» RECORDS FOR PROCESSING:
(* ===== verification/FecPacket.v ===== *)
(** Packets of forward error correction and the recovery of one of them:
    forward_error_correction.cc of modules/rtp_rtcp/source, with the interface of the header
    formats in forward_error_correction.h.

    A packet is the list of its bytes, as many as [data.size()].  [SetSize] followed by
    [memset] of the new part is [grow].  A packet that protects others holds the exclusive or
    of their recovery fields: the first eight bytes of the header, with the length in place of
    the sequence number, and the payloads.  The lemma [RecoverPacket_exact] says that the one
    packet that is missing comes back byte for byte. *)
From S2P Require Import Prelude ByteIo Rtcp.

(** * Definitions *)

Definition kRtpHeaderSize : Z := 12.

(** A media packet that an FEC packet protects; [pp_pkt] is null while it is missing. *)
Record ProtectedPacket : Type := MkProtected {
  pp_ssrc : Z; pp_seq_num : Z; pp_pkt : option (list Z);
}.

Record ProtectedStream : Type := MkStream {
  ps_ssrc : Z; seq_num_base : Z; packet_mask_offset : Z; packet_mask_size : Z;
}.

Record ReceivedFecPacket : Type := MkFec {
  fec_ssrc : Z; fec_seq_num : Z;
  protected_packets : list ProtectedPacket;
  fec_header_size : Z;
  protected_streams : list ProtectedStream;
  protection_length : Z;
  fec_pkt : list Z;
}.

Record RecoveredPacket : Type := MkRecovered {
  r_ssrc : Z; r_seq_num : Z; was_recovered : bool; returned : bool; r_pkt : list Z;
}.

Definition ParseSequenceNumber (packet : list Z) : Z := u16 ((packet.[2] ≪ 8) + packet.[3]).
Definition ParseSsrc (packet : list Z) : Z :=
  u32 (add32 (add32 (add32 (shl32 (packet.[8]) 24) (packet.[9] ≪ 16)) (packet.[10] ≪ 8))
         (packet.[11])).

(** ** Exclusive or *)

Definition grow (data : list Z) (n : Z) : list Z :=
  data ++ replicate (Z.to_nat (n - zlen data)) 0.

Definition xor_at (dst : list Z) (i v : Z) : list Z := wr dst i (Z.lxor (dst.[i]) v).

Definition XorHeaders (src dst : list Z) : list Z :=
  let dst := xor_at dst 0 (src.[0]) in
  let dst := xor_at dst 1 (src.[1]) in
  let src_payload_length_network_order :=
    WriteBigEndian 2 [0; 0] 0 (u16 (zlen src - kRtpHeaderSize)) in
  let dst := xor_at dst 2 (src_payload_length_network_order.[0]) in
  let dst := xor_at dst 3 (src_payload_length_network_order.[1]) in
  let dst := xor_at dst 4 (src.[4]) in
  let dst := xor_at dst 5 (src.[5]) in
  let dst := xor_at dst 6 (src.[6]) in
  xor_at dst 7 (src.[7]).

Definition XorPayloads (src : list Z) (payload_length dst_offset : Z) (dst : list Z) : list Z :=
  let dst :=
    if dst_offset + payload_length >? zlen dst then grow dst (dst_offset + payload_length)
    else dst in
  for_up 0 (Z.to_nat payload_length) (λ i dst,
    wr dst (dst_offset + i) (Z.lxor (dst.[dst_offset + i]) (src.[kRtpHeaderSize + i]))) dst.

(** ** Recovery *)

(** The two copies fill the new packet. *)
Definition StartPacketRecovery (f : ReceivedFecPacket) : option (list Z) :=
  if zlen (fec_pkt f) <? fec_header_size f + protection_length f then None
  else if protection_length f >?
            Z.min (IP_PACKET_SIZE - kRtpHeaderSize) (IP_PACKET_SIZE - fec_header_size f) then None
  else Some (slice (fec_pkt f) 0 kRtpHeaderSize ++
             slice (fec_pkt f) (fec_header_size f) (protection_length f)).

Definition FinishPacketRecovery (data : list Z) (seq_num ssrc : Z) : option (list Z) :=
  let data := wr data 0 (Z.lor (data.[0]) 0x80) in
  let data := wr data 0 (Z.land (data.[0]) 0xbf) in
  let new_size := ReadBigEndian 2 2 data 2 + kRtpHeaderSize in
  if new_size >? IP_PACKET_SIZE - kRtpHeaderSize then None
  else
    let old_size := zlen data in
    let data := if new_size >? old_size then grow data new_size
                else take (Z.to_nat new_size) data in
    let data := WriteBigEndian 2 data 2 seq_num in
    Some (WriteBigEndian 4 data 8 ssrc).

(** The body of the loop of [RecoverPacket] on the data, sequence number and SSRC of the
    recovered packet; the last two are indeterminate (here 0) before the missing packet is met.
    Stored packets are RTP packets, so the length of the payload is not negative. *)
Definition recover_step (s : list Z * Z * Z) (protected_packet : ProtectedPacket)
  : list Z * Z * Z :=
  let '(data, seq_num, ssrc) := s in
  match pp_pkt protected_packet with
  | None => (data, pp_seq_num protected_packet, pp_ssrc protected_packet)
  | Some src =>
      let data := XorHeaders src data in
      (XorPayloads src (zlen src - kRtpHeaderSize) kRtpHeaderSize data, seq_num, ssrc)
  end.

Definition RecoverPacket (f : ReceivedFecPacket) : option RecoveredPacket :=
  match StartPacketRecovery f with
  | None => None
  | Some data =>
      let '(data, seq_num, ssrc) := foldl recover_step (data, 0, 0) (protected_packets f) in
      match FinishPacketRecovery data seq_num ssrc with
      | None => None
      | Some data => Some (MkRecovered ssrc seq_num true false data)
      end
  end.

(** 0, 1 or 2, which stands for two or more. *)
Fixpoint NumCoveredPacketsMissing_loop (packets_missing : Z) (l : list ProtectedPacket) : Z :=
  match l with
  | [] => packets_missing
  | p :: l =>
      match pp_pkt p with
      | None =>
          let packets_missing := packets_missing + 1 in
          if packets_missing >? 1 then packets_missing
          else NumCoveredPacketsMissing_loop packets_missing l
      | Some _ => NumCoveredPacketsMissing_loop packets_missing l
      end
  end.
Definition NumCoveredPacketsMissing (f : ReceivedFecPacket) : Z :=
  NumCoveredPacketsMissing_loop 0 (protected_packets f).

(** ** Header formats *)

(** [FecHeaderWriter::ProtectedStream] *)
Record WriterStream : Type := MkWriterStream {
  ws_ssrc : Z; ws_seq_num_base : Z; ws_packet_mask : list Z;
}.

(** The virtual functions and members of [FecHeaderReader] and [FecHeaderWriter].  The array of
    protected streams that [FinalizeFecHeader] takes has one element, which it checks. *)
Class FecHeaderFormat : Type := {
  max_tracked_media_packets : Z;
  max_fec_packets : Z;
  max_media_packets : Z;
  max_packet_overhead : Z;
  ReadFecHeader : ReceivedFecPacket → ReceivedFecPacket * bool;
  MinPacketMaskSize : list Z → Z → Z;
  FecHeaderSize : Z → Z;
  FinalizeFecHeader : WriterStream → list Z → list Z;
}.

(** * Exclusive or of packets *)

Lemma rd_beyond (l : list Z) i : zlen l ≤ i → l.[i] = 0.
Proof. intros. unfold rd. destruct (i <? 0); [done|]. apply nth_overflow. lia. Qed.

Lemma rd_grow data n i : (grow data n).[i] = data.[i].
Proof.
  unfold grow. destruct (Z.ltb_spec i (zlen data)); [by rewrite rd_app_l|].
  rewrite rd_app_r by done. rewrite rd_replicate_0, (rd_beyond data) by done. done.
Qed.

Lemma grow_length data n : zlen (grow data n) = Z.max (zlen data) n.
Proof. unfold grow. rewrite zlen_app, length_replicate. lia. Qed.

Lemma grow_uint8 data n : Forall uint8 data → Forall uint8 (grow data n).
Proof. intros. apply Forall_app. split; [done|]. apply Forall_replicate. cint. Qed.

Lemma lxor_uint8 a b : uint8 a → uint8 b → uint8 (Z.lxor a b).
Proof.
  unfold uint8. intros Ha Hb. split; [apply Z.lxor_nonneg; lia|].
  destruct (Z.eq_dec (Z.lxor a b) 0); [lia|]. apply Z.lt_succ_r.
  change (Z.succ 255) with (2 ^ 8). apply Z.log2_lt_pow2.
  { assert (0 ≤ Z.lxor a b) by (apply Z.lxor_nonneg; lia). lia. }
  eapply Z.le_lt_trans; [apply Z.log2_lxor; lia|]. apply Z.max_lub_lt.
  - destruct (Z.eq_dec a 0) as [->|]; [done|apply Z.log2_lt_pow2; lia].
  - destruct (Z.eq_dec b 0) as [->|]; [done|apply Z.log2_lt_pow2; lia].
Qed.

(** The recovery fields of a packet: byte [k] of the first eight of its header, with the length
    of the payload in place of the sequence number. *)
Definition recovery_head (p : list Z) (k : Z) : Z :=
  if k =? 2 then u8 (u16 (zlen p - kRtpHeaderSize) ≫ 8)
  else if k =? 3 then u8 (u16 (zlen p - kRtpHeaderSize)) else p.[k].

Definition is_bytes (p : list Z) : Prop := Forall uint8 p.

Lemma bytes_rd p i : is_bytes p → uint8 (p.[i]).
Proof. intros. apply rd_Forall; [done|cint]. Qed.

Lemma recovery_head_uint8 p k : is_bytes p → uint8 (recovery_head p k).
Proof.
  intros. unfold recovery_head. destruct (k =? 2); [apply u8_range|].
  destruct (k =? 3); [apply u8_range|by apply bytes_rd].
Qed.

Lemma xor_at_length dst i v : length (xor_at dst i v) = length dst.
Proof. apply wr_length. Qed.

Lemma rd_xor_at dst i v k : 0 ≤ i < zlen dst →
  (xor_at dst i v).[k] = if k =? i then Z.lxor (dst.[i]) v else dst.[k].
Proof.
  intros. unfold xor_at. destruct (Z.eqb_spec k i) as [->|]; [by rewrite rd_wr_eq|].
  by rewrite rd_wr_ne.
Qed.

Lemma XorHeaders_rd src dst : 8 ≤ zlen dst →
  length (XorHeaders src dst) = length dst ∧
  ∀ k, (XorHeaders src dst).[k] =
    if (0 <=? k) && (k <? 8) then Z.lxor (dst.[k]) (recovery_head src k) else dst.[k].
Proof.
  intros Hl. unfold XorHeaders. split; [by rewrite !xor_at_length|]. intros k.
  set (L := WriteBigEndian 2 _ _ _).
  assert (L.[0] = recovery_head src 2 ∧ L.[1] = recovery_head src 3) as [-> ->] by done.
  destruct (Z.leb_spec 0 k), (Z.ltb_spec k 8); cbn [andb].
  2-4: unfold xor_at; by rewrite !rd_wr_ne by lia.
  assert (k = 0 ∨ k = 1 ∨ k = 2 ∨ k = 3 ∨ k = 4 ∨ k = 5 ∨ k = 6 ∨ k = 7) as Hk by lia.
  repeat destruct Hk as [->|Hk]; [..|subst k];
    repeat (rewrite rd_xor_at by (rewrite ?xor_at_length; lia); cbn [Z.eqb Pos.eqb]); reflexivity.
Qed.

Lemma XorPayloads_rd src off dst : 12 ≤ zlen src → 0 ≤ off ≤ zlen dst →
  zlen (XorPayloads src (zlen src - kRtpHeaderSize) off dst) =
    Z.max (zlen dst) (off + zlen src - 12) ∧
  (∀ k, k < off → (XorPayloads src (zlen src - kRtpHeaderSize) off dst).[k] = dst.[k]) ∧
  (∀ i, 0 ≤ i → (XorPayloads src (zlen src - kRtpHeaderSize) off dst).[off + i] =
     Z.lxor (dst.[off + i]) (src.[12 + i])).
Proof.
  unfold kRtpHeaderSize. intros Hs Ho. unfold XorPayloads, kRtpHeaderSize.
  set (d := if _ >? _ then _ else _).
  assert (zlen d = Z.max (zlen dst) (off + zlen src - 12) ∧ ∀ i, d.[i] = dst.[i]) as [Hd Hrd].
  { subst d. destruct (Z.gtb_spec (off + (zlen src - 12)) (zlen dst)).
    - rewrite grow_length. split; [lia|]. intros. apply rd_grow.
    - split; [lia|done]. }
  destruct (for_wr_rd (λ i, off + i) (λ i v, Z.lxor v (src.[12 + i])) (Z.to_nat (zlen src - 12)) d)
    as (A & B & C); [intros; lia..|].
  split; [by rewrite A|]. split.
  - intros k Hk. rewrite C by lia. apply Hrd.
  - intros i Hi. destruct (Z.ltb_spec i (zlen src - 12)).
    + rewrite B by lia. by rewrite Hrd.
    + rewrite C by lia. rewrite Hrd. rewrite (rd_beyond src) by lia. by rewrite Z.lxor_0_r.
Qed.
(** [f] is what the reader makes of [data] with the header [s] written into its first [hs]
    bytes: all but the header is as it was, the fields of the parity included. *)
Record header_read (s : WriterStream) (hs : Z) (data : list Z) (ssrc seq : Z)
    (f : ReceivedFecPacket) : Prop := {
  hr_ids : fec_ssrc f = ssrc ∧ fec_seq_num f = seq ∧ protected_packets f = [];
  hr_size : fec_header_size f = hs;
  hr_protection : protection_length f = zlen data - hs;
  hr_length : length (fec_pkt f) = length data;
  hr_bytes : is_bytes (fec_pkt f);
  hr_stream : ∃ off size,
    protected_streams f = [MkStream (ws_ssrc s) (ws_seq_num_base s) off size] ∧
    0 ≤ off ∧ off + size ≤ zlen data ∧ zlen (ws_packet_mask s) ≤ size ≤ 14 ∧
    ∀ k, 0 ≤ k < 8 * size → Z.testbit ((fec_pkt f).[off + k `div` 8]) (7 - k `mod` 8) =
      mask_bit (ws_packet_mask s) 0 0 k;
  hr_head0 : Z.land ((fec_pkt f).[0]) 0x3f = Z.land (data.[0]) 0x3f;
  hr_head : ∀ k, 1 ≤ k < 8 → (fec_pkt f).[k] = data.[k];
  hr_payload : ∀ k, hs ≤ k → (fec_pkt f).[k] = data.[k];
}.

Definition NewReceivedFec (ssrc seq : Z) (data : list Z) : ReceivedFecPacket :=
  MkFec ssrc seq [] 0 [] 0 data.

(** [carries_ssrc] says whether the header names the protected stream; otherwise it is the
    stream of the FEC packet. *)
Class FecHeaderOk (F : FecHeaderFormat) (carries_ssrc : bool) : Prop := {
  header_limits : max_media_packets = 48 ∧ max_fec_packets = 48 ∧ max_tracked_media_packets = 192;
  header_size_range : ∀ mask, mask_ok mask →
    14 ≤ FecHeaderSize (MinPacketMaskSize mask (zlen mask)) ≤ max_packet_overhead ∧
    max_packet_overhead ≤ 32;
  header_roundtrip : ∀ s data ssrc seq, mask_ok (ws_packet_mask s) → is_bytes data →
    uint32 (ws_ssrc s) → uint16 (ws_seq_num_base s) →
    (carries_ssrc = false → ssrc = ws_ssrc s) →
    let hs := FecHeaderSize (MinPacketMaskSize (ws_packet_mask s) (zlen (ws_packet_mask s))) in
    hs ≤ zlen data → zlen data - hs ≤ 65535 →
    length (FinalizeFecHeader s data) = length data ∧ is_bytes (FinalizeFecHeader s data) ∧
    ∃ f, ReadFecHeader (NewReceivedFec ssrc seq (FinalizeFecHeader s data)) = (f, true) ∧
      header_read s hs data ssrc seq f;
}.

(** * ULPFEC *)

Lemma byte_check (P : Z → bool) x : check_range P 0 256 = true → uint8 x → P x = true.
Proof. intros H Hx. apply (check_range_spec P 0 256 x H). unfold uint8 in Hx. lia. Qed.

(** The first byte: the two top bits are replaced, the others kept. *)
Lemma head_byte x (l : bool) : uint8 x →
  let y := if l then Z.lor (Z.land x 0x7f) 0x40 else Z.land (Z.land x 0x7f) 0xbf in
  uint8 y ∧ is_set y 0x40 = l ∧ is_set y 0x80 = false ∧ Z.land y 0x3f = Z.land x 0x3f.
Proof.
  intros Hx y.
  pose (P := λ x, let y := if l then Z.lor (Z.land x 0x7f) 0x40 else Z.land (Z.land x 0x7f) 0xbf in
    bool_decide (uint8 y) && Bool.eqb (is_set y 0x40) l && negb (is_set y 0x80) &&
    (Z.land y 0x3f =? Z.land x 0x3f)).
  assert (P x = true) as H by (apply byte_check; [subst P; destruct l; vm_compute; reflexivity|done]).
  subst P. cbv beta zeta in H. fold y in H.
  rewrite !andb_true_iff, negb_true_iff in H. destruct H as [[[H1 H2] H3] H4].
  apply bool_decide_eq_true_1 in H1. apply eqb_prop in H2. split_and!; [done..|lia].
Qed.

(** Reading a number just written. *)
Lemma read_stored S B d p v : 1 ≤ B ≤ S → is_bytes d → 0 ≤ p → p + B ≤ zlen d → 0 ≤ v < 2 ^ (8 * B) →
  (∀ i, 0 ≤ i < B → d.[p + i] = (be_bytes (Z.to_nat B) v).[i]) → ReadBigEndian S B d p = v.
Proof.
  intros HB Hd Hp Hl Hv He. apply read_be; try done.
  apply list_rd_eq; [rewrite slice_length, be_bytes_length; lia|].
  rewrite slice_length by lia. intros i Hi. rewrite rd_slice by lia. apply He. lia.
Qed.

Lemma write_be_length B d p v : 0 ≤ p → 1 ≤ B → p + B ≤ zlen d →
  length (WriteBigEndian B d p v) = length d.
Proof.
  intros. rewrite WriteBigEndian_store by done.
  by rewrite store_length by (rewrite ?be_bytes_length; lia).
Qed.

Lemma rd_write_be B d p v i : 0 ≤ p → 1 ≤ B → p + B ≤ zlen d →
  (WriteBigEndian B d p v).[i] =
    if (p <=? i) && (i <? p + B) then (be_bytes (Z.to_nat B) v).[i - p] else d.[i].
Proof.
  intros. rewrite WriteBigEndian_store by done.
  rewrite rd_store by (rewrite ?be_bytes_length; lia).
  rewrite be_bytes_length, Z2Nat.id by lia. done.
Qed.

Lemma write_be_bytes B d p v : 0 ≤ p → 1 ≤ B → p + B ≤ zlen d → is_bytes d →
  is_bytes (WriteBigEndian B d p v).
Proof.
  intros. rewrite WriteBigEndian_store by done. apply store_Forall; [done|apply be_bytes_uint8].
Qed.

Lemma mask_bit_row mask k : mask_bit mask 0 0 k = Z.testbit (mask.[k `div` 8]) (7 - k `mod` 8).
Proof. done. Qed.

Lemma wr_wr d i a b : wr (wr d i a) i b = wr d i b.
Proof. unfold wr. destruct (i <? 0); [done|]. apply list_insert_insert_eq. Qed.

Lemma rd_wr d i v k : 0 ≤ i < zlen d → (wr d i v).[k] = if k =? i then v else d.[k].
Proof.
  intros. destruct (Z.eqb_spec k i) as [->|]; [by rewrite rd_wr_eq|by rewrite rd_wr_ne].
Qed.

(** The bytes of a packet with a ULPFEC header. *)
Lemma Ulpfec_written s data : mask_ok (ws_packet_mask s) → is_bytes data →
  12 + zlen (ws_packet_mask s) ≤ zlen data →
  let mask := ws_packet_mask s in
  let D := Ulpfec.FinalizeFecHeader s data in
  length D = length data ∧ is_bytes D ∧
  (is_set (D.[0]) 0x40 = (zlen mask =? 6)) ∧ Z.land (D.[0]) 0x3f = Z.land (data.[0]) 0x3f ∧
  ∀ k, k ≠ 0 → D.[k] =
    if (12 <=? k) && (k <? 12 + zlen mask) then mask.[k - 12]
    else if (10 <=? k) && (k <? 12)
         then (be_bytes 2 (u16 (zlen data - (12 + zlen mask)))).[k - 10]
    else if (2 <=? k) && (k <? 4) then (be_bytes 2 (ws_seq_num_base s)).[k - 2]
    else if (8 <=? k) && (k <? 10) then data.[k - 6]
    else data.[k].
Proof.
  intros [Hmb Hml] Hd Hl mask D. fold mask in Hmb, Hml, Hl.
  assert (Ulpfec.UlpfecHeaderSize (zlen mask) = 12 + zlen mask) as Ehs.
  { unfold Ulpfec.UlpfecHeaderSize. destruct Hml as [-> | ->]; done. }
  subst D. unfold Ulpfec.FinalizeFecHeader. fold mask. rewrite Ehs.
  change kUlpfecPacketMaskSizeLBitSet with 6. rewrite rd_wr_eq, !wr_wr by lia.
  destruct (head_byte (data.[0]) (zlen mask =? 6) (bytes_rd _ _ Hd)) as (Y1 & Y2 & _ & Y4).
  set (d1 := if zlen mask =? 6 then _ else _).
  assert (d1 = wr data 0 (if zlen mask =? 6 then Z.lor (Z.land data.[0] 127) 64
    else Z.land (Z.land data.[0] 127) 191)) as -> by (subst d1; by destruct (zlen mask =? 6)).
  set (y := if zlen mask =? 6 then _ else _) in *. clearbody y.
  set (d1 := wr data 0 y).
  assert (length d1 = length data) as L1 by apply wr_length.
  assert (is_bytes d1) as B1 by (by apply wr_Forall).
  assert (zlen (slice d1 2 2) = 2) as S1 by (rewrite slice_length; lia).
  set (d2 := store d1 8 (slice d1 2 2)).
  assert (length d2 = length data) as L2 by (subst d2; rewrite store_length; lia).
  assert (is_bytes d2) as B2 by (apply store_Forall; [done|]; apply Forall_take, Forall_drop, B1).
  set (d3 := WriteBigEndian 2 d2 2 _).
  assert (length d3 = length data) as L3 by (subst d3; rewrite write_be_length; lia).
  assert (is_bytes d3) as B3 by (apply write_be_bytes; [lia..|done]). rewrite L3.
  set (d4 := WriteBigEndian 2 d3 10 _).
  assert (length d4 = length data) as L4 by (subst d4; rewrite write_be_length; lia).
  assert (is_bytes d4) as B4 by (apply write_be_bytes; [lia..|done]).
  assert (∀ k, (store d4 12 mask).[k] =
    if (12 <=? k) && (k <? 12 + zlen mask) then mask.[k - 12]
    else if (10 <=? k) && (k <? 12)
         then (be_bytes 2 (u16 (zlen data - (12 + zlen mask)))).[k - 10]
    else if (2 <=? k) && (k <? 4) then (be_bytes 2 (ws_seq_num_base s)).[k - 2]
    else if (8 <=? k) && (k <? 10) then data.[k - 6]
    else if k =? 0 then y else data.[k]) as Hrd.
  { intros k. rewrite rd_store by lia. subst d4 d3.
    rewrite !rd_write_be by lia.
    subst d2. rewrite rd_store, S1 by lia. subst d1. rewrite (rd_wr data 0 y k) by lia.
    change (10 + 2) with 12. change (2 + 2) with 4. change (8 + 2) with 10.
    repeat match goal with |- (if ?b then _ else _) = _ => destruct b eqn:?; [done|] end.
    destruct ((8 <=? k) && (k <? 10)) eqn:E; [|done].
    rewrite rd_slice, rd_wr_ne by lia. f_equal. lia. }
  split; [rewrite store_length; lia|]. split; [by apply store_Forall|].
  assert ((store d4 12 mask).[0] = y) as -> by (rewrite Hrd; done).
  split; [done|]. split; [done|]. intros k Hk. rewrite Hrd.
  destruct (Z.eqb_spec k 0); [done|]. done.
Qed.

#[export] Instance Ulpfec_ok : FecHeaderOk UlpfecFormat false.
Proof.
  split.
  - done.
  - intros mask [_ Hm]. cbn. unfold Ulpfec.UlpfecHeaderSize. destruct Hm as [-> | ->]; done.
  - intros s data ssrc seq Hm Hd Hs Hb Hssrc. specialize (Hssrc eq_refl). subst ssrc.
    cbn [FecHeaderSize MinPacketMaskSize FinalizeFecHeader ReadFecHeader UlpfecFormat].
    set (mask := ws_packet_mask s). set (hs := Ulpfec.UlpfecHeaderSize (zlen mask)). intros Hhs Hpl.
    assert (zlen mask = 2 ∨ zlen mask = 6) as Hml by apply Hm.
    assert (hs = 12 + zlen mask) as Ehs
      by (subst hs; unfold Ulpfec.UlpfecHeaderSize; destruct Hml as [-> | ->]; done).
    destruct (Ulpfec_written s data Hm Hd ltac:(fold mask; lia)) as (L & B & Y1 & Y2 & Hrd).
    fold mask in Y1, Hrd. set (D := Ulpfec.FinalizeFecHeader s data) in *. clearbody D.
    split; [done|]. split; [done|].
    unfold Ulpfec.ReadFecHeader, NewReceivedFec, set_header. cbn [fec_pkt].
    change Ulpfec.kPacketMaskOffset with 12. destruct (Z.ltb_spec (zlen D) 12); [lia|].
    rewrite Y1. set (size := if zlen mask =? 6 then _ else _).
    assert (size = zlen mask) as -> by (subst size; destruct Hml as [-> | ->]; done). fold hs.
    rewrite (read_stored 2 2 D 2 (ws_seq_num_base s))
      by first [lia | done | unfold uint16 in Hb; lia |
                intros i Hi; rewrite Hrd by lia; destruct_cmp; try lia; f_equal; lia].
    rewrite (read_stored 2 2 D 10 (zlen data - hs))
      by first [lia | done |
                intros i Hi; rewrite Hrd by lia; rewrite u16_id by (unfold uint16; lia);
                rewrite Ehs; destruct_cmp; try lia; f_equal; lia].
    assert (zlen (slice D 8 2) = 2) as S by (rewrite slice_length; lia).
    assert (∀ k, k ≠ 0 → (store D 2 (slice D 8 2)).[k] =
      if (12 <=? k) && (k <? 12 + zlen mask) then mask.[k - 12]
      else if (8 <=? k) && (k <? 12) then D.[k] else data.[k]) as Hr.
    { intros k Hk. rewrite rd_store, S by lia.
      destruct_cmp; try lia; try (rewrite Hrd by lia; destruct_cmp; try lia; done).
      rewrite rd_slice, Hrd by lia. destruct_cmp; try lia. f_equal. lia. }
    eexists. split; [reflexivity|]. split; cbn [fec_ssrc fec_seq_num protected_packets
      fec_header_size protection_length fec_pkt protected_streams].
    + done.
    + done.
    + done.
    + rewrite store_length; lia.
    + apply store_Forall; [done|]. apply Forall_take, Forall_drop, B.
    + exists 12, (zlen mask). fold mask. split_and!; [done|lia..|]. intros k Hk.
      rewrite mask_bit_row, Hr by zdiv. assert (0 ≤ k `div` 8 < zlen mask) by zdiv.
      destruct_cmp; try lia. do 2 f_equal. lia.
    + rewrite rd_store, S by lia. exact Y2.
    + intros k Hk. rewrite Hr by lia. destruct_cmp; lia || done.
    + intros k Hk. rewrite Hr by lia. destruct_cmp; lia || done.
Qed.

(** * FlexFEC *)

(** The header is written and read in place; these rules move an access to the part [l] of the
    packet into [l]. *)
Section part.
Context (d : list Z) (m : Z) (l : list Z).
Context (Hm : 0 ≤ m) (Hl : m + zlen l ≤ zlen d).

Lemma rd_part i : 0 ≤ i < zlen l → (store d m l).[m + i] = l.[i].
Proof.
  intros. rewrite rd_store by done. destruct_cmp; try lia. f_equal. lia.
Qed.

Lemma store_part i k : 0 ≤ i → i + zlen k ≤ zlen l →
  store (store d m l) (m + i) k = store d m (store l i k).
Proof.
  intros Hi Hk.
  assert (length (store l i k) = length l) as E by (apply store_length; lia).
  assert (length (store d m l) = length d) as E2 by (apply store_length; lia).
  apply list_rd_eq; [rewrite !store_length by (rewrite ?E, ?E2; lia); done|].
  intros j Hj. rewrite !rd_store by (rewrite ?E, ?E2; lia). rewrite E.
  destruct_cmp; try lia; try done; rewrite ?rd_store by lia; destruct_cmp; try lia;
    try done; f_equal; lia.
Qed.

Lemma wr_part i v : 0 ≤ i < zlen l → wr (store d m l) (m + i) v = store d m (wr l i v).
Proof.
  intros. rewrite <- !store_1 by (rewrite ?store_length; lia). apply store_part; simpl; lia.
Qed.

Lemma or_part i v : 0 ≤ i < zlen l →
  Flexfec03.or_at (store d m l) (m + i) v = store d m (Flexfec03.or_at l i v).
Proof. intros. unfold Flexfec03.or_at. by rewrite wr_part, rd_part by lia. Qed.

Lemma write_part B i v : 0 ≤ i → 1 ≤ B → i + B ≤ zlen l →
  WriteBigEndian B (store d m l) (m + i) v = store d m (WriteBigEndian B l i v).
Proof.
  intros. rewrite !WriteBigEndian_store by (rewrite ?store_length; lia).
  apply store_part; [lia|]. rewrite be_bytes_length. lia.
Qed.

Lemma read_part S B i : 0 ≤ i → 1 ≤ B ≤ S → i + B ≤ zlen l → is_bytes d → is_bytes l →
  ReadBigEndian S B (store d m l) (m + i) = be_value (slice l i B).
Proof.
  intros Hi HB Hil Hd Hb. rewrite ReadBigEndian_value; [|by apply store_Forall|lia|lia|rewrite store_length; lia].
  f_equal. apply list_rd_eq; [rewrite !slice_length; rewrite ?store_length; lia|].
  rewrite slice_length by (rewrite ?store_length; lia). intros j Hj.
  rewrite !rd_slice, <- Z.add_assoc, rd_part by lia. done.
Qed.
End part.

» ACTION ITEM: In the listing above, which lines include the string "Type"? Return every one of them.

» ANSWER BOX:
Record ProtectedPacket : Type := MkProtected {
Record ProtectedStream : Type := MkStream {
Record ReceivedFecPacket : Type := MkFec {
Record RecoveredPacket : Type := MkRecovered {
Record WriterStream : Type := MkWriterStream {
Class FecHeaderFormat : Type := {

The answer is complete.